Also, the antioxidant activity of argan oil could be attributed to its capacity to induce a significant increase in the PON1 activities [39]. Indeed, dietary habits with a high content of vegetable oil could affect paraoxonase and arylesterase activities [51–53]. Nguyen and Sok [54] have demonstrated that the increase of PON1 activities is associated with the unsaturated fatty acid content. Indeed, they showed that monoenoic acids or their phospholipid derivatives play a beneficial role in protecting PON1 from oxidative inactivation as well as in stabilizing PON1 [54]. On the other hand, atherogenic diets have been demonstrated to reduce PON1 activities [51]. Shih et al. [51] showed that C57BL/6J mice fed with a high saturated fat, cholesterol (1.25% (w/w)), and cholate (0.5% (w/w)) diet exhibited reduced serum PON1 activities and hepatic PON1-mRNA levels.

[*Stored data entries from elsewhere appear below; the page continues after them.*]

(** A device that always asks for data. *)
Definition demo_sink : Platform := {|
  LIMINE_MEMMAP_USABLE := @LIMINE_MEMMAP_USABLE demo;
  lim_memmap := @lim_memmap demo;
  lim_hhdm := @lim_hhdm demo;
  lim_executable := @lim_executable demo;
  lim_framebuffers := @lim_framebuffers demo;
  lim_modules := @lim_modules demo;
  kmap := demo_kmap;
  dev_inb := fun _ _ => 0x48;
  dev_inw := fun _ _ => 0;
  sym_stacks := @sym_stacks demo;
  sym_gdt := @sym_gdt demo;
  sym_tss := @sym_tss demo;
  sym_idt := @sym_idt demo;
  sym_isr_stub := @sym_isr_stub demo;
  sym_syscall_entry_asm := @sym_syscall_entry_asm demo;
  sym_usermode_trampoline := @sym_usermode_trampoline demo;
  sym_yield_return := @sym_yield_return demo;
  sym_start_return := @sym_start_return demo;
  sym_trampoline_return := @sym_trampoline_return demo;
|}.

Lemma ata_write_sectors_correct_witness :
  wp (@ata_write_sectors demo_sink 0 5 2 0x20000) demo_boot (fun r s' =>
    r = 0 /\ exists l, @writing demo_sink 5 2 0x20000 (k_mem demo_boot) 2 l /\ io_did l demo_boot s').
Proof.
  pose proof (@ata_write_sectors_correct demo_sink 5 2 0x20000 demo_boot ltac:(lia) ltac:(lia) demo_buffer) as H.
  assert (Hr : match @ata_write_sectors demo_sink 0 5 2 0x20000 demo_boot with Ret r _ => r | _ => 1 end = 0)
    by (vm_compute; reflexivity).
  unfold wp in *. destruct (@ata_write_sectors demo_sink 0 5 2 0x20000 demo_boot) as [r s'|s'|f s'|s']; [|exact H|exact H|exact H].
  destruct H as [H|[E _]]; [exact H|]. exfalso. rewrite E in Hr. discriminate Hr.
Defined.
(* ===== verification/Ext2Theorems.v ===== *)
(** * The ext2 file system: what the operations read

    The specification is a set of functions on the contents of the disk: the bytes
    of a block, of an inode, of a file, the entries of a directory.  The operations
    are proved against the block device interface to return exactly those, and to
    give back every page they took. *)
From S2P Require Import Prelude Memory State Demo Pmm Cpu Ata Ext2.

(** ** Strings *)

(** The test by which ext2_read_file recognises a name. *)
Lemma strncmp_prefix i n a b :
  (i + n <= length a)%nat -> (i <= length b)%nat -> Forall (fun c => 0 < c < 256) b -> Forall (fun c => 0 <= c < 256) a ->
  exists z, strncmp_from i n a b = Some z /\
    (z = 0 -> ((i + n <= length b)%nat -> take n (drop i a) = take n (drop i b))) /\
    ((i + n <= length b)%nat -> take n (drop i a) = take n (drop i b) -> z = 0).
Proof.
  intros Ha Hi Hb Hra. revert i Ha Hi. induction n as [|n IH]; intros i Ha Hi; cbn [strncmp_from].
  { exists 0. by rewrite !take_0. }
  destruct (lookup_lt_is_Some_2 a i ltac:(lia)) as [x Hx].
  destruct (lookup_lt_is_Some_2 (b ++ [0]) i) as [y Hy]; [rewrite length_app; cbn; lia|].
  unfold char_at. rewrite Hx, Hy. pose proof (proj1 (Forall_lookup _ _) Hra _ _ Hx) as Hxr. cbv beta in Hxr.
  rewrite (drop_S a x i Hx). cbn [take].
  destruct (Z.eqb_spec x y) as [->|Hne]; cbn [negb].
  - destruct (decide (i < length b)%nat) as [Hlt|Hge].
    + rewrite lookup_app_l in Hy by done. rewrite (drop_S b y i Hy). cbn [take].
      pose proof (proj1 (Forall_lookup _ _) Hb _ _ Hy) as Hyr. cbv beta in Hyr.
      rewrite (proj2 (Z.eqb_neq y 0)) by lia. destruct (IH (S i)) as (z & Ez & H1 & H2); [lia|lia|].
      exists z. split; [done|]. split; intros.
      * f_equal. apply H1; [done|lia].
      * apply H2; [lia|congruence].
    + rewrite lookup_app_r in Hy by lia. replace (i - length b)%nat with 0%nat in Hy by lia.
      injection Hy as <-. rewrite Z.eqb_refl. exists 0. split; [done|]. split; intros; [lia|done].
  - assert (Hxy : i8 x - i8 y <> 0).
    { assert (0 <= y < 256) as Hyr.
      { apply lookup_app_Some in Hy as [Hy|[_ Hy]].
        - pose proof (proj1 (Forall_lookup _ _) Hb _ _ Hy) as Hyr. cbv beta in Hyr. lia.
        - destruct (i - length b)%nat; [injection Hy as <-; lia|done]. }
      unfold i8. zlia. }
    exists (i8 x - i8 y). split; [done|]. split; [done|]. intros Hlen E. exfalso.
    rewrite lookup_app_l in Hy by lia. rewrite (drop_S b y i Hy) in E. cbn [take] in E. congruence.
Qed.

Furthermore, antioxidant substances such as flavonoid quercetin, were shown to reduce the amount of lipoproteinassociated lipid peroxides and preserved PON1 activity [55]. Also, polygonatum extract and Vitamin E reduced oxidative stress and increased serum PON1 activity, but had no effect on PON1-mRNA expression in rabbit fed a high-cholesterol diet [56]. Similarly, Vitamin E supplementation in rats with propylthiouracil-induced hypothyroidism resulted in decreased lipid peroxide levels in plasma and significantly increased serum PON1 activity compared with propylthiouracil alone [57]. The minor polar components of argan oil could also be involved in this change. Thus, increasing plasma PON1 activities potentiate the anti-atherogenic effect of argan oil.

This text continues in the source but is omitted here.